* DIRECTIONS
The output should consist solely of the lines running from the one that contains "Lemma active_targets_admissible_witness : admissible" through the end of the records below, copied exactly.

* INPUT
(* ===== verification/Economics.v ===== *)
(** * Emissions projection (src/optima/economics.py)

    The standing and discovery reward claims, and the one integer weight vector
    they are projected to. *)

From Stdlib Require Import ZArith Lia Ascii.
From stdpp Require Import base tactics numbers list strings gmap sorting.
From S2P Require Import Prelude PyValue Sha256 Identity Strict Apportion FiniteDebt Catalog Stack.

Module EC.
Definition POLICY_SCHEMA_VERSION : Z := 1.
Definition POLICY_VERSION : string := "optima.emissions.v1".

Definition error (msg : string) : pyexn := Exn EconomicsError msg.

Definition _digest (v : pyval) : result string := require_digest EconomicsError false false v.

Definition _integer (minimum : Z) (v : pyval) : result Z := require_int EconomicsError (Some minimum) None v.

Definition _hotkey (v : pyval) : result string :=
  match v with
  | PStr s => if hotkey_matches s then Ok s else Raise (error "is malformed")
  | _ => Raise (error "is malformed")
  end.

Definition _strict (fields : list string) (v : pyval) : result (list (string * pyval)) :=
  require_exact_fields EconomicsError fields true v.
End EC.

#[global] Arguments EC._integer : simpl never.
#[global] Arguments EC._digest : simpl never.
#[global] Arguments EC._hotkey : simpl never.
#[global] Arguments EC._strict : simpl never.

Definition WEIGHT_PPM : Z := 1000000.

(** ** The policy *)

Record EmissionsPolicyManifest := {
  em_half_life_blocks : Z;
  em_discovery_lifetime_blocks : Z;
  em_discovery_pool_ppm : Z;
  em_schema_version : pyval;
  em_policy_version : string
}.
(** Standing rewards.  Every active target of every arena is credited
    exactly once, in canonical order, and each credit is the decayed credit of
    the standing claim its arena holds for that target, at the current block. *)
Theorem standing_credited p ctx arenas discoveries r :
  emissions_wf p → 0 ≤ gc_current_block ctx → Forall (λ a, Forall standing_wf (aa_standing_claims a)) arenas →
  Forall bounty_wf discoveries → project_global_rewards p ctx arenas discoveries = Ok r →
  standing_keys (gp_standing r) =
    (sorted_by aa_arena_digest arenas ≫= λ a, pair (aa_arena_digest a) <$> arena_targets a) ∧
  Forall (credited p ctx arenas) (gp_standing r).
Proof.
  intros Hp Hb Hs Hd Hr.
  apply project_global_rewards_Ok in Hr as (_ & Hnd & _ & _ & _ & Hlive & _ & acc & pd & Hf & Hsome & _ & _ & _ & ->); [|done..].
  cbn [gp_standing reward_projection]. split; [|by apply arenas_credited].
  apply arena_loop_Ok in Hf as [_ Hk]; [exact Hk | done | by rewrite sorted_by_perm | apply standing_inv_init].
Qed.

(** Discovery bounties.  Every supplied claim is either live and credited
    with its units, or expired and listed as such; a hotkey's weight is its
    share of the standing pool plus, when claims are live, its share of the
    discovery pool, so an expired claim earns nothing. *)
Theorem bounties_partitioned p ctx arenas discoveries r :
  emissions_wf p → 0 ≤ gc_current_block ctx → Forall (λ a, Forall standing_wf (aa_standing_claims a)) arenas →
  Forall bounty_wf discoveries → project_global_rewards p ctx arenas discoveries = Ok r →
  let pool := if is_nil (gp_discovery r) then 0 else em_discovery_pool_ppm p in
  gp_discovery r ≡ₚ bounty_credit <$> filter (alive p ctx) discoveries ∧
  gp_expired_discovery_claims r ≡ₚ DiscoveryBountyClaim_digest <$> filter (λ c, ¬ alive p ctx c) discoveries ∧
  Forall (λ w, kw_weight_ppm w =
    dict_get (pool_shares (units_by_hotkey sf_hotkey sf_credit (gp_standing r)) (WEIGHT_PPM - pool)) (kw_hotkey w) +
    (if is_nil (gp_discovery r) then 0
     else dict_get (pool_shares (units_by_hotkey bcr_hotkey bcr_credit (gp_discovery r)) pool) (kw_hotkey w)))
    (gp_weights r).
Proof.
  intros Hp Hb Hs Hd Hr.
  apply project_global_rewards_Ok in Hr as (_ & Hnd & _ & _ & _ & Hlive & _ & acc & pd & Hf & Hsome & _ & _ & _ & ->); [|done..].
  destruct (standing_sorted p ctx arenas Hp Hs acc Hnd Hf) as [Hinv _].
  cbn [gp_discovery gp_expired_discovery_claims gp_weights gp_standing reward_projection].
  rewrite is_nil_fmap. fold (discovery_pool p ctx discoveries). cbv zeta.
  split; [unfold live_claims; by rewrite sorted_by_perm|]. split; [by rewrite sorted_by_perm|].
  apply Forall_forall. intros w [_ ->]%listed_elem. rewrite combined_get.
  rewrite (proj1 Hinv). unfold discovery_units, units_by_hotkey. by rewrite fold_left_fmap.
Qed.
(* ===== verification/StackWitnesses.v ===== *)
(** * The stack, plan, settlement and release properties on the scenario

    The records of the scenario, then lemmas that each apply one property of
    [ReleaseCorrect], [StackPlanCorrect] or [SettlementCorrect] to them. *)

From Stdlib Require Import ZArith Lia Ascii.
From stdpp Require Import base tactics numbers list strings gmap sorting relations.
From S2P Require Import Prelude PyValue Sha256 Identity Strict Graph Provider Catalog CatalogResolve CatalogFacts CatalogCorrect Stack.
From S2P Require Import Release StackFacts ReleaseCorrect StackPlan StackPlanCorrect Settlement SettlementPlan SettlementFacts.
From S2P Require Import SettlementCorrect Scenario.

(** ** The catalog properties on the shipped catalog

    Each lemma applies one property of [CatalogCorrect] to the shipped
    specifications and rule, with SHA-256 itself as the hash. *)

#[local] Existing Instance fips_sha256.

Lemma closures_transitive_witness :
  ∃ c, constructed default_specs [moe_rule] c ∧ acyclic (displaces default_specs) ∧
    ∃ D, displacement_closure c MOE_EPILOGUE_ATOMIC_TARGET = Ok D ∧
      ∀ x, x ∈ D ↔ tc (displaces default_specs) MOE_EPILOGUE_ATOMIC_TARGET x.
Proof.
  destruct default_constructed as (c & _ & Hc). exists c. split; [exact Hc|].
  destruct (closures_transitive default_specs [moe_rule] c Hc) as (Hall & Hacyclic & _). split; [exact Hacyclic|].
  apply Hall. apply (bool_decide_unpack _). vm_compute. reflexivity.
Defined.

(** ** Active targets *)

Definition ex_active : list string := ["norm.rmsnorm"; "moe.fused_experts"; "moe.fused_experts_reduce"].

Lemma ex_active_validated c :
  default_target_catalog = Ok c → constructed default_specs [moe_rule] c →
  validate_active_targets c ex_active = Ok ["moe.fused_experts"; "moe.fused_experts_reduce"; "norm.rmsnorm"].
Proof.
  unfold ex_active. intros Hc Hd. destruct (default_answers (cr_binding_contract_digest moe_rule)) as (_ & Ho & _).
  change (moe_rule_with (cr_binding_contract_digest moe_rule)) with moe_rule in Ho. rewrite (proj2 Hd) in Ho. cbn [bind] in Ho.
  unfold ordered_active_targets in Ho. apply bind_Ok in Ho as (l & Hl & _). rewrite Hl.
  apply (validate_active_Ok _ _ _ (constructed_wf _ _ _ Hd)) in Hl as [-> _]. vm_compute. reflexivity.
Qed.

Lemma active_targets_admissible_witness : admissible default_specs ex_active.
Proof.
  destruct default_constructed as (c & Hdef & Hc).
  exact (proj2 (proj1 (active_targets_admissible default_specs [moe_rule] c ex_active _ Hc) (ex_active_validated c Hdef Hc))).
Defined.

Definition rmsnorm_spec : TargetSpec := match singleton_spec "norm.rmsnorm" with Ok s => s | Raise _ => moe_epilogue_spec end.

* ANSWER BOX
Lemma active_targets_admissible_witness : admissible default_specs ex_active.
Proof.
  destruct default_constructed as (c & Hdef & Hc).
  exact (proj2 (proj1 (active_targets_admissible default_specs [moe_rule] c ex_active _ Hc) (ex_active_validated c Hdef Hc))).
Defined.

Definition rmsnorm_spec : TargetSpec := match singleton_spec "norm.rmsnorm" with Ok s => s | Raise _ => moe_epilogue_spec end.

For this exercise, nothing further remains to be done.